- Work request:
Copy exactly the lines from the first line of the records below through the line containing "apply Forall_and in Hfree as [Hprefix", including both, and nothing else.

(Stored data)
(** X25. The multi-line format: the text is the prefix and then each part
    after the line marker. What comes before the first marker, once the
    prefix is taken out, is the empty text, and it is classified like the
    parts: the leaves are the empty string and then the trimmed parts in
    order, cut off after [MaxErrorDepth] of them. *)
Theorem multiline_text_starts_with_an_empty_leaf l :
  l ≠ [] →
  Forall (λ p, Cut p DelimArrow = None ∧ Cut p DelimSemiColon = None
               ∧ Cut p MultiLineErrPrefix = None
               ∧ Cut p DelimMultiLine = None) l →
  NoDup (EmptyString :: (TrimSpace <$> l)) →
  Forall (λ p, delimiterFree (TrimSpace p) = true) l →
  ∃ x, FromError
         (Some (errorString
                  (String.concat DelimMultiLine (MultiLineErrPrefix :: l))))
       = Ok (Some x)
       ∧ leaves x
         = take (Z.to_nat MaxErrorDepth) (EmptyString :: (TrimSpace <$> l)).
Proof.
  intros Hl Hfree Hnd Htrim.
  apply Forall_and in Hfree as [Harrow Hfree].
  apply Forall_and in Hfree as [Hsemi Hfree].
  apply Forall_and in Hfree as [Hprefix Hline].
  destruct (decide (0 < MaxErrorDepth)) as [Hmax|Hmax].
  2: { rewrite FromError_depth_nonpositive by lia.
       eexists. split; [done|].
       by replace (Z.to_nat MaxErrorDepth) with 0%nat by lia. }
  unfold FromError, parseError. cbn [parseError_nonnil].
  rewrite depthReached_empty by done. eexists. split; [reflexivity|].
  rewrite parseString_unfold, depthReached_empty by done. cbv zeta.
  assert (DelimArrowSerialized = DelimArrow) as -> by done.
  assert (∀ c m,
            Cut (String c m) (String "010" EmptyString) = None →
            c ≠ " "%char → c ≠ "-"%char →
            Cut MultiLineErrPrefix (String c m) = None →
            Forall (λ p, Cut p (String c m) = None) l →
            Contains (String.concat DelimMultiLine (MultiLineErrPrefix :: l))
                     (String c m) = false) as Hno.
  { intros c m Hnl Hsp Hdash Hpre Hparts. apply Contains_false.
    by apply (multiline_joined_no_marker c m (MultiLineErrPrefix :: l));
      [..|constructor]. }
  assert (Contains (String.concat DelimMultiLine (MultiLineErrPrefix :: l))
                   DelimArrow = false) as ->
    by (by apply (Hno "<"%char "-")).
  assert (Contains (String.concat DelimMultiLine (MultiLineErrPrefix :: l))
                   DelimSemiColon = false) as ->
    by (by apply (Hno ";"%char " ")).
  destruct l as [|q l]; [done|].
  set (rest := String.concat DelimMultiLine (q :: l)) in *.
  change (String.concat DelimMultiLine (MultiLineErrPrefix :: q :: l))
    with (MultiLineErrPrefix +:+ DelimMultiLine +:+ rest).
  assert (Cut (DelimMultiLine +:+ rest) MultiLineErrPrefix = None) as Hrest.
  { change (DelimMultiLine +:+ rest)
      with (String.concat DelimMultiLine (EmptyString :: q :: l)).
    by apply (multiline_joined_no_marker "t"); [..|constructor]. }
  assert (Cut (MultiLineErrPrefix +:+ DelimMultiLine +:+ rest)
              MultiLineErrPrefix
          = Some (EmptyString, DelimMultiLine +:+ rest)) as Hcut.
  { by rewrite Cut_unfold, CutPrefix_app. }
  unfold Contains at 1. rewrite Hcut.
  assert (ReplaceAllEmpty (MultiLineErrPrefix +:+ DelimMultiLine +:+ rest)
                          MultiLineErrPrefix
          = String.concat DelimMultiLine (EmptyString :: q :: l)) as ->.
  { unfold ReplaceAllEmpty, MultiLineErrPrefix at 2.
    fold MultiLineErrPrefix.
    rewrite Split_unfold, Hcut by done.
    by rewrite Split_unfold, Hrest by done. }
  assert (Split (String.concat DelimMultiLine (EmptyString :: q :: l))
                DelimMultiLine = EmptyString :: q :: l) as ->
    by (by apply (Split_concat_sep "010"); [..|constructor]).
  apply (leaves_of_parts _ (Z.to_nat MaxErrorDepth)).
  rewrite foldl_parts, parts_become_leaves.
  - cbn [errs emptyErrorX length app Z.of_nat]. by rewrite Z.sub_0_r.
  - done.
  - rewrite fmap_cons. constructor; [done|by apply Forall_fmap].
  - intros ? _. apply not_elem_of_empty.
Qed.
Lemma tokenize_flat s :
  noUnknownVerb s -> lastChar s <> Some "%"%char ->
  wellFormed (tokenize s) /\ flat (tokenize s) = s.
Proof.
  induction s as [ | c | c v rest IH IH'] using string_pair_ind; intros Hno Hlast.
  - split; [constructor | reflexivity].
  - cbn [tokenize flat]. split; [ | reflexivity].
    apply wellFormed_cons. split; [ | constructor].
    intros ->. apply Hlast. reflexivity.
  - assert (Hno1 : noUnknownVerb (String v rest)).
    { intros i c' H. exact (Hno (S i) c' H). }
    assert (Hno2 : noUnknownVerb rest).
    { intros i c' H. exact (Hno1 (S i) c' H). }
    rewrite lastChar_cons in Hlast.
    rewrite tokenize_pair. destruct (Ascii.eqb c "%") eqn:Ec.
    + apply Ascii.eqb_eq in Ec. subst c.
      assert (Hv : In v verbLetters).
      { destruct (in_dec ascii_dec v verbLetters) as [H | H]; [exact H | ].
        exfalso. apply (Hno 0%nat v). repeat split. exact H. }
      rewrite (proj2 (isVerbLetter_In v) Hv). cbn [andb].
      assert (Hlast2 : lastChar rest <> Some "%"%char).
      { rewrite lastChar_cons in Hlast. destruct rest; [discriminate | exact Hlast]. }
      destruct (IH Hno2 Hlast2) as [Hwf Hflat].
      split; [apply wellFormed_cons; split; assumption | ].
      cbn [flat]. rewrite Hflat. reflexivity.
    + cbn [andb]. destruct (IH' Hno1 Hlast) as [Hwf Hflat].
      apply Ascii.eqb_neq in Ec.
      split; [apply wellFormed_cons; split; assumption | ].
      cbn [flat]. rewrite Hflat. reflexivity.
Qed.

Lemma unmarshal_tokens f m :
  unmarshal f = Ok m -> wellFormed (tokenize f) /\ flat (tokenize f) = f.
Proof.
  intros H. pose proof (unmarshal_spec f) as Hs. rewrite H in Hs.
  destruct Hs as (Hno & Hlast & _). apply tokenize_flat; assumption.
Qed.

(** *** [specRender] is one pass *)

Lemma isDrop_specAct elide d w :
  isDrop (specAct elide d w) = elide && (specCount d w =? 0).
Proof. unfold specAct. destruct (_ && _); reflexivity. Qed.

Lemma specRender_verb elide d v s :
  In v verbLetters ->
  specRender elide d (String "%" (String v s)) =
  ((if elide && (specCount d v =? 0)%Z then EmptyString
    else specVerbText (specCount d v) v) ++ specRender elide d s)%string.
Proof.
  intros Hv. cbn [specRender]. rewrite (proj2 (isVerbLetter_In v) Hv). reflexivity.
Qed.

Lemma specRender_lit_end elide d c : specRender elide d (String c EmptyString) = String c EmptyString.
Proof. reflexivity. Qed.
(** Placing a value at a path (ResultPath): the addressed member is
    overwritten, or created with the intervening objects when absent; a
    path through a value that is not an object cannot be applied. *)
Fixpoint set_path (segments : list string) (v : json) (doc : json) : option json :=
  match segments with
  | [] => Some v
  | k :: rest =>
      match doc with
      | JObj members =>
          let child :=
            match get_field k members with
            | Some c => c
            | None => JObj []
            end in
          match set_path rest v child with
          | Some child' => Some (JObj (set_field k child' members))
          | None => None
          end
      | _ => None
      end
  end.

End Json.
Import Json.

(** ** Constructs of the stack *)
Module Cdk.

(** [cdk.Duration] *)
Inductive Duration : Type :=
| Duration_seconds (amount : nat)
| Duration_minutes (amount : nat).

Definition toSeconds (d : Duration) : nat :=
  match d with
  | Duration_seconds n => n
  | Duration_minutes n => 60 * n
  end.

(** [dynamodb.Table] *)
Inductive AttributeType : Type := BINARY | NUMBER | STRING.

Record Attribute : Type := { name : string; type : AttributeType }.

- Result below:
(** X25. The multi-line format: the text is the prefix and then each part
    after the line marker. What comes before the first marker, once the
    prefix is taken out, is the empty text, and it is classified like the
    parts: the leaves are the empty string and then the trimmed parts in
    order, cut off after [MaxErrorDepth] of them. *)
Theorem multiline_text_starts_with_an_empty_leaf l :
  l ≠ [] →
  Forall (λ p, Cut p DelimArrow = None ∧ Cut p DelimSemiColon = None
               ∧ Cut p MultiLineErrPrefix = None
               ∧ Cut p DelimMultiLine = None) l →
  NoDup (EmptyString :: (TrimSpace <$> l)) →
  Forall (λ p, delimiterFree (TrimSpace p) = true) l →
  ∃ x, FromError
         (Some (errorString
                  (String.concat DelimMultiLine (MultiLineErrPrefix :: l))))
       = Ok (Some x)
       ∧ leaves x
         = take (Z.to_nat MaxErrorDepth) (EmptyString :: (TrimSpace <$> l)).
Proof.
  intros Hl Hfree Hnd Htrim.
  apply Forall_and in Hfree as [Harrow Hfree].
  apply Forall_and in Hfree as [Hsemi Hfree].
  apply Forall_and in Hfree as [Hprefix Hline].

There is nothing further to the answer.